Today’s reading is the last of the resurrection appearances in John’s Gospel. It says that the disciples went fishing all night long, in darkness. So we have the darkness of sorrow, the darkness of fear, and now we have the darkness of ignorance. These disciples, who have encountered the risen Lord, still don’t get what this is all about. It is that common theme we hear throughout the Gospel readings of the disciples not understanding what Jesus is talking about. So even though they have met the risen Lord twice, and have heard from Mary Magdalene about Jesus coming back, they still act as if nothing has changed in their lives, as if this life transforming event—someone rising from the dead and coming to them—means nothing.
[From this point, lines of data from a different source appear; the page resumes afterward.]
(* ===== verification/Merkle.v ===== *)
(** * Merkle: binary Merkle trees, single and batch inclusion proofs

    scrypto/.../authds/merkle/Node.scala, MerkleTree.scala, MerkleProof.scala,
    BatchMerkleProof.scala and serialization/BatchMerkleProofSerializer.scala.
    The loops over the layers of a tree take fuel; [calcTopNode],
    [proofByIndices] and [batch_valid] give the bound under which
    MerkleThms shows they always end, where they do. *)

From S2P Require Import Prelude External.

(** ** Scala collections *)

(** grouped(2) *)
Fixpoint grouped2 {A} (l : list A) : list (A * option A) :=
  match l with
  | [] => []
  | [x] => [(x, None)]
  | x :: y :: l' => (x, Some y) :: grouped2 l'
  end.

(** grouped(n), for a positive n; each step takes an element, so the length is fuel enough *)
Fixpoint grouped_fuel {A} (fuel n : nat) (l : list A) : list (list A) :=
  match fuel, l with
  | S fuel', _ :: _ => take n l :: grouped_fuel fuel' n (drop n l)
  | _, _ => []
  end.
Definition grouped {A} (n : nat) (l : list A) : list (list A) := grouped_fuel (length l) n l.

(** distinct: first occurrences *)
Fixpoint distinct {A} `{EqDecision A} (l : list A) : list A :=
  match l with
  | [] => []
  | x :: l' => x :: filter (fun y => y <> x) (distinct l')
  end.

(** diff: multiset difference *)
Fixpoint remove_first {A} `{EqDecision A} (x : A) (l : list A) : list A :=
  match l with
  | [] => []
  | y :: l' => if decide (y = x) then l' else y :: remove_first x l'
  end.
Definition seq_diff {A} `{EqDecision A} (l xs : list A) : list A := foldl (fun l x => remove_first x l) l xs.

(** sortBy: a stable sort *)
Fixpoint insert_by {A} (key : A -> Z) (x : A) (l : list A) : list A :=
  match l with
  | [] => [x]
  | y :: l' => if (key x <=? key y)%Z then x :: l else y :: insert_by key x l'
  end.
Definition sortBy {A} (key : A -> Z) (l : list A) : list A := foldr (insert_by key) [] l.

(** ** Nodes and trees *)

Abbreviation Digest := bytes.
Abbreviation Side := Z.

Section Merkle.
Context `{HF : CryptographicHash}.

Inductive Node :=
| InternalNode (left right : Node)
| Leaf (data : bytes)
| EmptyNode
| EmptyRootNode.

Definition LeafPrefix : byte := z2b 0.
Definition InternalNodePrefix : byte := z2b 1.

Fixpoint node_hash (n : Node) : Digest :=
  match n with
  | InternalNode l r => prefixedHash InternalNodePrefix [node_hash l; node_hash r]
  | Leaf data => prefixedHash LeafPrefix [data]
  | EmptyNode => []
  | EmptyRootNode => replicate DigestSize (z2b 0)
  end.

Record MerkleTree := Tree {
  topNode : Node;
  elementsHashIndex : gmap bytes Z
}.

Definition rootHash (t : MerkleTree) : Digest := node_hash (topNode t).
Definition tree_length (t : MerkleTree) : Z := Z.of_nat (size (elementsHashIndex t)).

(** max(2^ceil(log2 length), 2): the double computation is exact for fewer
    than 2^29 leaves; log2 0 is minus infinity. *)
Definition lengthWithEmptyLeafs (t : MerkleTree) : Z := Z.max (2 ^ Z.log2_up (tree_length t)) 2.

Definition pair_nodes (lr : Node * option Node) : Node :=
  InternalNode lr.1 (match lr.2 with Some r => r | None => EmptyNode end).

Fixpoint calcTopNode (fuel : nat) (nodes : list Node) : Try Node :=
  match nodes with
  | [] => Success EmptyRootNode
  | _ =>
      match fuel with
      | O => Failure NoFuel
      | S fuel' =>
          let nextNodes := pair_nodes <$> grouped2 nodes in
          match nextNodes with
          | [top] => Success top
          | _ => calcTopNode fuel' nextNodes
          end
      end
  end.

(** MerkleTree.apply *)
Definition index_elements (leafs : list Node) : gmap bytes Z :=
  foldl (fun m p => <[node_hash p.2 := p.1]> m) ∅ (zip (Z.of_nat <$> seq 0 (length leafs)) leafs).

Definition mk_tree (payload : list bytes) : Try MerkleTree :=
  let leafs := Leaf <$> payload in
  let? top := calcTopNode (length leafs) leafs in
  Success (Tree top (index_elements leafs)).

(** ** Single proofs *)

Definition LeftSide : Side := 0%Z.
Definition RightSide : Side := 1%Z.

Record MerkleProof := Proof_ {
  leafData : bytes;
  levels : list (Digest * Side)
}.

Fixpoint proof_loop (node : Node) (i curLength : Z) (acc : list (Digest * Side))
    : option (bytes * list (Digest * Side)) :=
  match node with
  | InternalNode l r =>
      if (i <? Z.quot curLength 2)%Z
      then proof_loop l i (Z.quot curLength 2) (acc ++ [(node_hash r, LeftSide)])
      else if (i <? curLength)%Z
      then proof_loop r (i - Z.quot curLength 2) (Z.quot curLength 2) (acc ++ [(node_hash l, RightSide)])
      else None
  | Leaf data => Some (data, rev acc)
  | _ => None
  end.

Definition proofByIndex (t : MerkleTree) (index : Z) : option MerkleProof :=
  if (0 <=? index)%Z && (index <? tree_length t)%Z then
    (fun lp => Proof_ lp.1 lp.2) <$> proof_loop (topNode t) index (lengthWithEmptyLeafs t) []
  else None.

Definition proofByElementHash (t : MerkleTree) (h : Digest) : option MerkleProof :=
  elementsHashIndex t !! h ≫= proofByIndex t.

Definition proofByElement (t : MerkleTree) (element : Node) : option MerkleProof :=
  proofByElementHash t (node_hash element).

(** valid: one level of the fold *)
Definition level_hash (prevHash : Digest) (level : Digest * Side) : Digest :=
  if (level.2 =? LeftSide)%Z then prefixedHash InternalNodePrefix [prevHash ++ level.1]
  else prefixedHash InternalNodePrefix [level.1 ++ prevHash].

Definition valid (p : MerkleProof) (expectedRootHash : Digest) : bool :=
  bool_decide (foldl level_hash (prefixedHash LeafPrefix [leafData p]) (levels p) = expectedRootHash).

(** ** Batch proofs *)

Record BatchMerkleProof := Batch {
  indices : list (Z * Digest);
  proofs : list (Digest * Side)
}.

Definition neighbours (i : Z) : Z * Z :=
  if (Z.rem i 2 =? 0)%Z then (i, (i + 1)%Z) else ((i - 1)%Z, i).

(** The hash of a layer's pair *)
Definition pair_hash (lr : Digest * option Digest) : Digest :=
  prefixedHash InternalNodePrefix [lr.1; match lr.2 with Some r => r | None => node_hash EmptyNode end].

(** l.lift(i) *)
Definition lift_index (l : list Digest) (i : Z) : option Digest :=
  if (i <? 0)%Z then None else l !! Z.to_nat i.

(** The loop of proofByIndices *)
Fixpoint indices_loop (fuel : nat) (a : list Z) (l : list Digest) : Try (list (Digest * Side)) :=
  match fuel with
  | O => Failure NoFuel
  | S fuel' =>
      let b_pruned := distinct (neighbours <$> a) in
      let b_flat := b_pruned ≫= (fun p => [p.1; p.2]) in
      let dif := seq_diff b_flat a in
      let m := (fun i => (default (node_hash EmptyNode) (lift_index l i),
                          if (Z.rem i 2 =? 0)%Z then LeftSide else RightSide)) <$> dif in
      let a_new := (fun p => Z.quot p.1 2) <$> b_pruned in
      let l_new := pair_hash <$> grouped2 l in
      if Nat.ltb 1 (length l_new) then
        let? m' := indices_loop fuel' a_new l_new in Success (m ++ m')
      else Success m
  end.

(** hashes.apply over a list of indices *)
Fixpoint apply_all (l : list Digest) (a : list Z) : Try (list Digest) :=
  match a with
  | [] => Success []
  | i :: a' => let? h := array_get l i in let? hs := apply_all l a' in Success (h :: hs)
  end.

Definition tree_hashes (t : MerkleTree) : list Digest :=
  fst <$> sortBy snd (map_to_list (elementsHashIndex t)).

Definition proofByIndices (t : MerkleTree) (idx : list Z) : Try (option BatchMerkleProof) :=
  if negb (bool_decide (idx = [])) && forallb (fun i => (0 <=? i)%Z && (i <? tree_length t)%Z) idx then
    let hashes := tree_hashes t in
    let normalized_indices := sortBy id (distinct idx) in
    let? multiproof := indices_loop (length hashes) normalized_indices hashes in
    let? hs := apply_all hashes normalized_indices in
    Success (Some (Batch (zip normalized_indices hs) multiproof))
  else Success None.

(** One layer of BatchMerkleProof.valid: the next hashes and the rest of the multiproof *)
Fixpoint batch_level (b : list (Z * Z)) (e : list Digest) (m : list (Digest * Side))
    : Try (list Digest * list (Digest * Side)) :=
  match b, e with
  | p :: b', h :: e' =>
      let consume (rest : list (Digest * Side) -> Try (list Digest * list (Digest * Side))) :=
        match m with
        | [] => Failure NoSuchElement
        | (mh, side) :: m' =>
            let x := if (side =? LeftSide)%Z then prefixedHash InternalNodePrefix [mh ++ h]
                     else prefixedHash InternalNodePrefix [h ++ mh] in
            let? (e_new, m_new) := rest m' in Success (x :: e_new, m_new)
        end in
      match b', e' with
      | p' :: b'', h' :: e'' =>
          if decide (p = p') then
            let? (e_new, m_new) := batch_level b'' e'' m in
            Success (prefixedHash InternalNodePrefix [h ++ h'] :: e_new, m_new)
          else consume (batch_level b' e')
      | _, _ => consume (batch_level b' e')
      end
  | _, _ => Success ([], m)
  end.

(** The loop of BatchMerkleProof.valid *)
Fixpoint batch_loop (fuel : nat) (a : list Z) (e : list Digest) (m : list (Digest * Side)) : Try (list Digest) :=
  match fuel with
  | O => Failure NoFuel
  | S fuel' =>
      let b := neighbours <$> a in
      if negb (Nat.eqb (length e) (length b)) then Failure AssertionError else
      let? (e_new, m_new) := batch_level b e m in
      let a_new := (fun p => Z.quot p.1 2) <$> distinct b in
      if negb (bool_decide (m_new = [])) || Nat.ltb 1 (length e_new) then
        let n := Nat.min (length a_new) (length e_new) in
        batch_loop fuel' a_new (take n e_new) m_new
      else Success e_new
  end.

Definition batch_valid (fuel : nat) (p : BatchMerkleProof) (expectedRootHash : Digest) : Try bool :=
  let e := sortBy fst (indices p) in
  let? r := batch_loop fuel (fst <$> indices p) (snd <$> e) (proofs p) in
  match r with
  | [root] => Success (bool_decide (root = expectedRootHash))
  | _ => Success false
  end.
End Merkle.

(** ** BatchMerkleProofSerializer *)

Section Serializer.
Context `{HF : CryptographicHash} `{G : Guava}.

Definition indexSize : nat := 4.
Definition indicesSize : nat := DigestSize + indexSize.
Definition proofsSize : nat := DigestSize + 1.

Definition indicesToBytes (l : list (Z * Digest)) : bytes :=
  concat ((fun i => Ints_toByteArray i.1 ++ i.2) <$> l).

(** The hash of an empty node is written as 32 zero bytes. *)
Definition proofsToBytes (l : list (Digest * Side)) : bytes :=
  concat ((fun p => (match p.1 with [] => replicate 32 (z2b 0) | h => h end) ++ [z2b p.2]) <$> l).

Definition serialize (bmp : BatchMerkleProof) : bytes :=
  Ints_toByteArray (zlen (indices bmp)) ++ Ints_toByteArray (zlen (proofs bmp)) ++
  indicesToBytes (indices bmp) ++ proofsToBytes (proofs bmp).

Fixpoint map_try {A B} (f : A -> Try B) (l : list A) : Try (list B) :=
  match l with
  | [] => Success []
  | x :: l' => let? y := f x in let? ys := map_try f l' in Success (y :: ys)
  end.

Definition indicesFromBytes (bs : bytes) : Try (list (Z * Digest)) :=
  map_try (fun b => let? index := Ints_fromByteArray (slice b 0 (Z.of_nat indexSize)) in
                    Success (index, slice b (Z.of_nat indexSize) (Z.of_nat indicesSize)))
    (grouped indicesSize bs).

Definition proofsFromBytes (bs : bytes) : Try (list (Digest * Side)) :=
  map_try (fun b => let hashBytes := slice b 0 (Z.of_nat DigestSize) in
                    let hash := if forallb (fun x => bool_decide (x = z2b 0)) hashBytes then [] else hashBytes in
                    let? side := array_get b (Z.of_nat DigestSize) in
                    Success (hash, b2z side))
    (grouped proofsSize bs).

(** splitAt; the products are Int products. *)
Definition splitAt {A} (l : list A) (n : Z) : list A * list A := (take (Z.to_nat n) l, drop (Z.to_nat n) l).

Definition deserialize (bs : bytes) : Try BatchMerkleProof :=
  if (zlen bs <? 8)%Z then Failure (Raised "Deserialization error, empty input.") else
  let? numIndices := Ints_fromByteArray (slice bs 0 4) in
  let? numProofs := Ints_fromByteArray (slice bs 4 8) in
  let nI := toInt (numIndices * Z.of_nat indicesSize) in
  let nP := toInt (numProofs * Z.of_nat proofsSize) in
  let '(i, p) := splitAt (drop 8 bs) nI in
  if negb (zlen i =? nI)%Z || negb (zlen p =? nP)%Z then Failure (Raised "Deserialization error, invalid input.") else
  let? idx := indicesFromBytes i in
  let? ps := proofsFromBytes p in
  Success (Batch idx ps).
End Serializer.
They return to Galilee, and they return to their work as if nothing has changed.
Then Jesus shows up. What is interesting is that the other stories do not talk about the light. When Mary Magdalene is meeting Jesus in the garden while it is still dark, it does not say that Jesus appeared and that the day had broken or the sun had risen. We can assume that she is still in that darkness. But here it says just after daybreak. In this final story we begin to see that things are changing. Just after daybreak the light is beginning to enter in. Peter hears, finally, and this seems to change his life. He needs to do something in response to this Good News. He is sent to go and feed and tend and care for God’s children in this world. He is sent to be Christ’s body in this world, to be that light that John testified to in the very first chapter, the light that Jesus said he was. That light is now being passed along to Peter and the other disciples to take out into the world.
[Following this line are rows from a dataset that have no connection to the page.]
(* ===== verification/MerkleBatchThms.v ===== *)
(** * MerkleBatchThms: batch proofs, complete for distinct elements, sound for
    increasing indices only; their termination and their serialization *)

From stdpp Require Import sorting.
From S2P Require Import Prelude External Merkle MerkleSpec MerkleBatch MerkleThms.

(** ** Sorting *)

Lemma insert_by_perm {A} (key : A -> Z) x l : insert_by key x l ≡ₚ x :: l.
Proof.
  induction l as [|y l IH]; [done|]. simpl. destruct (_ <=? _)%Z; [done|]. rewrite IH. apply Permutation_swap.
Qed.

Lemma sortBy_perm {A} (key : A -> Z) l : sortBy key l ≡ₚ l.
Proof. induction l as [|x l IH]; [done|]. simpl. rewrite insert_by_perm. by rewrite IH. Qed.

Lemma insert_by_sorted {A} (key : A -> Z) x l :
  StronglySorted (fun a b => key a <= key b)%Z l -> StronglySorted (fun a b => key a <= key b)%Z (insert_by key x l).
Proof.
  induction l as [|y l IH]; intros Hs; simpl; [repeat constructor|].
  apply StronglySorted_inv in Hs as [Hs Hy]. destruct (Z.leb_spec (key x) (key y)).
  - constructor; [by constructor|]. constructor; [done|]. eapply Forall_impl; [done|]. simpl. lia.
  - constructor; [by apply IH|]. rewrite insert_by_perm. constructor; [lia|done].
Qed.

Lemma sortBy_sorted {A} (key : A -> Z) l : StronglySorted (fun a b => key a <= key b)%Z (sortBy key l).
Proof. induction l as [|x l IH]; [constructor|]. by apply insert_by_sorted. Qed.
At the 9:30 service today we are going to baptize the newest member of the Body of Christ. After I have poured the water on, the Deacon will take a candle and will light it from the Pascal candle. The Pascal candle is the representation and symbol of the light of Christ in the midst of us. So the Deacon will take that candle, light it from the Pascal candle and hand it to the baptismal candidate and say, “Take this out into the world to the glory of God.” It is now your job, as a baptized member of the Body of Christ, to take this light of Christ and help this world that lives in such darkness to experience the day breaking, to experience the sun rising, that light of love Jesus asks Peter about: Do you love me? Then go share that love through care of others. Do you love me? Then go tend others. Do you love me? Then go feed others. Go express that love in concrete ways, go bring that light to this world to the glory of God.
That is the Good News that we are celebrating, that Good News that we have been invited into. Carry that light with Peter and the other disciples, and experience and bring forth the break of day.